[Extracted records]
»»
(* ===== verification/UsdtCli.v ===== *)
(** * The USDT client's command line

    [modules/usdt/fedimint-usdt-client/src/cli.rs]: what each command does with the
    client's operations once clap has parsed it, and what it prints.  The theorem: no
    command submits a transaction beyond what its flags allow, commands that only read
    submit nothing, and none loses a key. *)

From S2P Require Import Prelude FedimintCore UsdtTypes UsdtEvm UsdtUserOp UsdtSigning UsdtProof UsdtDb.
From S2P Require Import UsdtServer UsdtHandlers UsdtEndpoints UsdtScan UsdtFetch UsdtAddress UsdtClient.
From S2P Require Import UsdtRefundSm UsdtClientRecovery.

(** ** Commands and replies *)

Inductive Opts :=
| DepositAddress
| DepositStatus (claim_pk : PublicKey)
| SubmitDepositProof (index : Z) (evm_rpc_url : option string) (max_deposit_fee : option UsdtAmount)
    (accept_high_fee : bool)
| SetEvmRpcUrl (url : option string)
| FeeQuote (amount : UsdtAmount)
| DepositFeeQuote
| WithdrawOpt (recipient : EvmAddress) (amount : UsdtAmount) (max_fee : option UsdtAmount)
    (accept_high_fee : bool)
| WithdrawalStatusOpt (out_point : OutPoint)
| PoolStateOpt
| Status
| Recover (gap_limit : Z) (check_uncredited : bool)
| DeriveDeposit (index : Z)
| DiscoverDeposits (claim : bool) (evm_rpc_url : option string) (max_deposit_fee : option UsdtAmount)
    (accept_high_fee : bool).

Record DiscoverySummary := mkDiscoverySummary {
  dy_matches : list (TransferCandidate * PublicKey);
  dy_cursor : Z;
  dy_peers_answering : nat;
}.

(** The fields of the JSON object each command prints; addresses as strings. *)
Inductive Reply :=
| AddressReply (claim_pk : PublicKey) (account : string)
| DepositStatusReply (status : DepositStatusResponse)
| ClaimReply (index : Z) (claim_pk : PublicKey) (account : string) (operation_id : OperationId)
    (used_legacy_key : bool)
| UrlReply (url : option string)
| QuoteReply (quote : FeeQuoteResponse)
| WithdrawReply (out_point : OutPoint) (recipient : string) (amount max_fee total_debit : UsdtAmount)
| WithdrawalReply (status : WithdrawalStatus) (refund : option (UsdtAmount * FailReason))
| PoolReply (account : string) (balance accrued_fees : UsdtAmount)
| StatusReply (status : StatusResponse)
| RecoverReply (summary : option RecoverySummary)
| DeriveReply (index tweak : Z) (ground_pk : PublicKey) (ground_account : string)
    (legacy_pk : PublicKey) (legacy_account : string)
| ClaimsReply (claims : list (string * Z * UsdtAmount * result UsdtClientError OperationId))
| MatchesReply (matches : list (string * PublicKey * Z * UsdtAmount)) (cursor : Z) (peers_answering : nat).
(** * CsvCompare: a shallow embedding of the grid comparators

  The development follows the Python sources module by module:

  - [Py]                  the Python built-ins the code relies on
                          (str methods, [float], indexing, exceptions);
  - [Regex]               the fragment of [re] used by the sources;
  - [RbuSpace]            rateBuildUp/rbuSpace.py (space technique);
  - [CodeWithRow]         rateBuildUp/codeWithRow.py (key based rows);
  - [CompareRateBuildUp]  DataValidation_RBU/compareRateBuildUp.py;
  - [RbuCsv]              DataValidation_RBU/rbuSpace.py;
  - [Rbu]                 rateBuildUp/rbu.py;
  - [Rates]               rates.py;
  - [Ascii7]              the built-ins on ASCII text, to run the code on
                          concrete grids.

  The modules [...Terms] hold the notions the properties are stated in,
  the modules [...Facts] the properties themselves.

  A Python [str] is a list of Unicode code points, a [float] is an
  IEEE-754 binary64 value ([spec_float] at precision 53, emax 1024), a
  [dict] is a [gmap], a [set] a [gset].  Code that can raise returns in
  the [res] monad; the one loop of the sources that need not terminate
  takes fuel. *)

From Stdlib Require Import ZArith NArith List Bool Lia.
From Stdlib Require Import Strings.Ascii Strings.String.
From Stdlib Require Import Floats.SpecFloat.
From stdpp Require Import base option list gmap sets sorting.

Set Warnings "-clear-no-such-hyp".

Open Scope N_scope.

(* ===================================================================== *)
(** * Python built-ins *)
(* ===================================================================== *)

Module Py.

(** A string is the list of its code points. *)
Abbreviation str := (list N).

(** [str.isspace] for one character, which is also what [str.strip]
    removes and what [\s] matches in a [str] pattern. *)
Definition isspace (c : N) : bool :=
  ((9 <=? c) && (c <=? 13)) || ((28 <=? c) && (c <=? 32))
  || (c =? 133) || (c =? 160) || (c =? 5760)
  || ((8192 <=? c) && (c <=? 8202))
  || (c =? 8232) || (c =? 8233) || (c =? 8239) || (c =? 8287)
  || (c =? 12288).

Fixpoint lstrip (s : str) : str :=
  match s with
  | [] => []
  | c :: s' => if isspace c then lstrip s' else s
  end.

Definition rstrip (s : str) : str := rev (lstrip (rev s)).

Definition strip (s : str) : str := rstrip (lstrip s).

(** [s.replace(old, new)] for a one-character [old]. *)
Definition replace1 (old : N) (new : str) (s : str) : str :=
  flat_map (fun c => if c =? old then new else [c]) s.

(** [s.endswith(c)] for a one-character suffix, and [s[:-1]]. *)
Definition endswith1 (c : N) (s : str) : bool :=
  match last s with
  | Some d => d =? c
  | None => false
  end.

Definition drop_last (s : str) : str := removelast s.

(** An ASCII literal of the sources as a [str]. *)
Definition lit (s : string) : str :=
  map N_of_ascii (list_ascii_of_string s).

(** [re.sub(r"\s+", " ", s)]: every maximal run of whitespace becomes one
    space; [in_run] tells that the previous character was whitespace. *)
Fixpoint sub_spaces_from (in_run : bool) (s : str) : str :=
  match s with
  | [] => []
  | c :: s' =>
      if isspace c then
        if in_run then sub_spaces_from true s'
        else 32 :: sub_spaces_from true s'
      else c :: sub_spaces_from false s'
  end.

Definition sub_spaces (s : str) : str := sub_spaces_from false s.

(** [a <= b] on sequences (strings, tuples): lexicographic. *)
Fixpoint lex_leb {A} (leb : A -> A -> bool) (a b : list A) : bool :=
  match a, b with
  | [], _ => true
  | _ :: _, [] => false
  | x :: a', y :: b' =>
      if leb x y then (if leb y x then lex_leb leb a' b' else true)
      else false
  end.

Definition str_leb : str -> str -> bool := lex_leb N.leb.

(** Code points of the characters the sources name. *)
Definition SPACE : N := 32.
Definition DOLLAR : N := 36.
Definition PERCENT : N := 37.
Definition PLUS : N := 43.
Definition COMMA : N := 44.
Definition HYPHEN : N := 45.
Definition DOT : N := 46.
Definition SLASH : N := 47.
Definition UNDERSCORE : N := 95.
Definition EN_DASH : N := 8211.
Definition EM_DASH : N := 8212.
Definition EURO : N := 8364.
Definition RUPEE : N := 8377.
Definition BOM : N := 65279.

(** ** Floats *)

Abbreviation float := spec_float.

Definition fsub : float -> float -> float := SFsub 53 1024.
Definition fdiv : float -> float -> float := SFdiv 53 1024.
Definition fabs : float -> float := SFabs.
(** [a > b] and [a <= b] on floats (both false on NaN). *)
Definition fgt (a b : float) : bool := SFltb b a.
Definition fle (a b : float) : bool := SFleb a b.
Definition isnan (f : float) : bool :=
  match f with S754_nan => true | _ => false end.
Definition is_finite (f : float) : bool :=
  match f with S754_zero _ | S754_finite _ _ _ => true | _ => false end.
(** The value of an integer literal as a float. *)
Definition float_of_Z (z : Z) : float := binary_normalize 53 1024 z 0 false.
Definition f100 : float := Eval vm_compute in float_of_Z 100.

(** ** Built-ins that are tables of the Unicode database or parsers of
    the interpreter: they are parameters of the development. *)
Class Builtins := {
  (** [float(s)]; [None] when it raises [ValueError]. *)
  float_of_str : str -> option float;
  (** [c.isalpha()] *)
  isalpha : N -> bool;
  (** [\d] in a [str] pattern: a Unicode decimal digit. *)
  isdecimal : N -> bool;
  (** [c.isalnum()]; with the underscore, this is [\w]. *)
  isalnum : N -> bool;
  (** [s.lower()] *)
  lower : str -> str;
}.

(** ** Exceptions and fuel *)

Inductive exn := IndexError | KeyError | TypeError.

Inductive res (A : Type) : Type :=
| Ok (a : A)
| Raise (e : exn)
| NoFuel.
Arguments Ok {A} a.
Arguments Raise {A} e.
Arguments NoFuel {A}.

#[global] Instance res_ret : MRet res := fun A a => Ok a.
#[global] Instance res_bind : MBind res := fun A B f m =>
  match m with
  | Ok a => f a
  | Raise e => Raise e
  | NoFuel => NoFuel
  end.

#[global] Instance res_fmap : FMap res := fun A B f m =>
  match m with
  | Ok a => Ok (f a)
  | Raise e => Raise e
  | NoFuel => NoFuel
  end.

(** [l[i]] for [i >= 0]. *)
Definition getitem {A} (l : list A) (i : nat) : res A :=
  match l !! i with
  | Some x => Ok x
  | None => Raise IndexError
  end.

(** [l[i]] for any integer [i]: a negative index counts from the end. *)
Definition getitem_Z {A} (l : list A) (i : Z) : res A :=
  if (0 <=? i)%Z then getitem l (Z.to_nat i)
  else if (0 <=? Z.of_nat (length l) + i)%Z
       then getitem l (Z.to_nat (Z.of_nat (length l) + i))
       else Raise IndexError.

(** [d[k]] for a dict [d]. *)
Definition lookup_key `{Countable K} {V} (d : gmap K V) (k : K) : res V :=
  match d !! k with
  | Some v => Ok v
  | None => Raise KeyError
  end.

(** [any(p(x) for x in l)] and [all(...)]: they stop at the first
    decisive element, so a later element that would raise is not
    evaluated. *)
Fixpoint any_res {A} (p : A -> res bool) (l : list A) : res bool :=
  match l with
  | [] => Ok false
  | x :: l' => b ← p x; if b : bool then Ok true else any_res p l'
  end.
(** * Hermes bytecode generator: [include/hermes/BCGen/HBC/BytecodeGenerator.h]

    A shallow embedding of the allocation table, the per-function generator
    and the module generator declared in that header, with the properties
    proved about them.  Containers follow the code: [DenseMap] is a [gmap],
    [SmallVector] and [std::vector] are lists, fixed-width integers are [Z]
    with the narrowing written out. *)

From Stdlib Require Import ZArith Lia.
From stdpp Require Import gmap list strings.

Local Open Scope Z_scope.

(** ** Fixed-width integers *)

(** Conversion of an integer value to [uint8_t] / [uint32_t]: the value
    modulo 2^8 / 2^32, as C++ defines the narrowing of unsigned types. *)
Definition to_uint8 (z : Z) : Z := z mod 2 ^ 8.
Definition to_uint32 (z : Z) : Z := z mod 2 ^ 32.

(** ** Outcome of an operation that may hit a fatal path *)

(** The header has no error values: an operation either completes, or runs
    into [llvm_unreachable] / a failed precondition ([Fatal], with the
    message of the source), or indexes a vector out of its bounds
    ([Undefined]). *)
Inductive outcome (A : Type) : Type :=
  | Done (a : A)
  | Fatal (msg : string)
  | Undefined.
Arguments Done {A} a.
Arguments Fatal {A} msg.
Arguments Undefined {A}.

Definition completes {A} (o : outcome A) : bool :=
  match o with Done _ => true | _ => false end.

Definition is_fatal {A} (o : outcome A) : bool :=
  match o with Fatal _ => true | _ => false end.

(** ** [AllocationTable<T>] *)

Section AllocationTable.
Context {T : Type} `{Countable T}.

(** [indexMap_] is the [DenseMap<T, unsigned>], [elements_] the
    [SmallVector<T, 8>].  An id is the map's own entry count at the time of
    the call and no arithmetic is done on it, so ids are natural numbers. *)
Record AllocationTable : Type := mkAllocationTable {
  indexMap_ : gmap T nat;
  elements_ : list T
}.

(** The default member initialisers: both containers empty. *)
Definition emptyTable : AllocationTable :=
  {| indexMap_ := ∅; elements_ := [] |}.

(** [unsigned allocate(T val)]: the returned id and the table after the call. *)
Definition allocate (val : T) (tbl : AllocationTable) : nat * AllocationTable :=
  match indexMap_ tbl !! val with
  | Some id => (id, tbl)
  | None =>
      let nextId := size (indexMap_ tbl) in
      (nextId,
       {| indexMap_ := <[val := nextId]> (indexMap_ tbl);
          elements_ := elements_ tbl ++ [val] |})
  end.

(** [getElements()]. *)
Definition getElements (tbl : AllocationTable) : list T := elements_ tbl.

(** A sequence of [allocate] calls, in order: the ids returned and the
    final table. *)
Fixpoint allocateAll (vals : list T) (tbl : AllocationTable)
  : list nat * AllocationTable :=
  match vals with
  | [] => ([], tbl)
  | v :: vs =>
      let '(id, tbl1) := allocate v tbl in
      let '(ids, tbl2) := allocateAll vs tbl1 in
      (id :: ids, tbl2)
  end.

(** The distinct values of [vals] in order of first occurrence, after the
    values [seen] so far. *)
Definition firstOccurrences (seen vals : list T) : list T :=
  foldl (λ acc v, if decide (v ∈ acc) then acc else acc ++ [v]) seen vals.

(** The map and the vector describe the same bijection. *)
Definition table_consistent (tbl : AllocationTable) : Prop :=
  size (indexMap_ tbl) = length (elements_ tbl) ∧
  ∀ v i, indexMap_ tbl !! v = Some i ↔ elements_ tbl !! i = Some v.

End AllocationTable.

Arguments AllocationTable T {_ _}.
(** An address that ends with [/p2p/<id>] is matched, and the captured
    group is that [id]. *)
Lemma peerIdMatch_complete id : id <> EmptyString -> no_slash id = true ->
  forall pre, peerIdMatch (pre ++ "/p2p/" ++ id) = Some id.
Proof.
  intros Hne Hns.
  assert (Hbase : match_p2p_here ("/p2p/" ++ id) = Some id)
    by (apply match_p2p_here_spec; repeat split; assumption).
  induction pre as [| a pre IH]; rewrite peerIdMatch_unfold.
  - cbn [String.append]. cbn [String.append] in Hbase. now rewrite Hbase.
  - destruct (match_p2p_here (String a pre ++ "/p2p/" ++ id)) as [id' |] eqn:E.
    + exfalso. apply match_p2p_here_spec in E. destruct E as (E & _ & Hns').
      assert (E' : (("/p2p/" ++ id')
                    = (String a pre ++ "/p2p") ++ ("/" ++ id))%string).
      { rewrite <- E. rewrite string_app_assoc. reflexivity. }
      apply string_app_split in E'.
      * destruct E' as (u & _ & ->).
        rewrite no_slash_app in Hns'. simpl in Hns'.
        rewrite andb_false_r in Hns'. discriminate.
      * rewrite string_app_length. simpl. lia.
    + exact IH.
Qed.
(** * Pod synchronisation into the graph store (pkg/controller/dgraph/models/pod.go)

    A shallow embedding of the pod handler: [newPod], [StorePod],
    [StorePodsInteraction], [retrievePodsFromPodsXIDs],
    [retrievePodsWithCountAsEdgeWeightFromPodsXIDs], [setPodOwners],
    [getPodVolumes] and [populatePodLabels].

    The handler talks to the graph store and to the handlers of the other
    resource kinds.  Those live outside this file; they are taken as an
    interface over an abstract world [W].  Every call that crosses that
    interface is recorded, with its arguments and its result, in a trace of
    events, so that statements such as "no mutation is issued" or "the
    entity sent to the store is ..." can be made about the calls
    themselves. *)

From Stdlib Require Import PrimFloat.
From stdpp Require Import gmap strings list fin_maps infinite.

Open Scope string_scope.
Open Scope list_scope.

(** Go's [float64]; [+] on it is IEEE 754 binary64 addition. *)
Definition float64 : Set := float.

(** Go's [error] values are represented by their message; [nil] is [None]. *)
Definition error : Set := string.

(** ** Package dgraph: identities and mutation results *)
Module dgraph.

(** [dgraph.ID], embedded in every entity: the internal id assigned by the
      store and the caller-chosen external id. *)
Record ID : Set := mkID { UID : string; Xid : string }.

Definition noID : ID := {| UID := ""; Xid := "" |}.

Inductive MutateType : Set := CREATE | UPDATE.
««
**What you need to do**
Scan the entries above and copy each line where "calls" occurs.

**Solution to this task**
(** A sequence of [allocate] calls, in order: the ids returned and the
    entity sent to the store is ..." can be made about the calls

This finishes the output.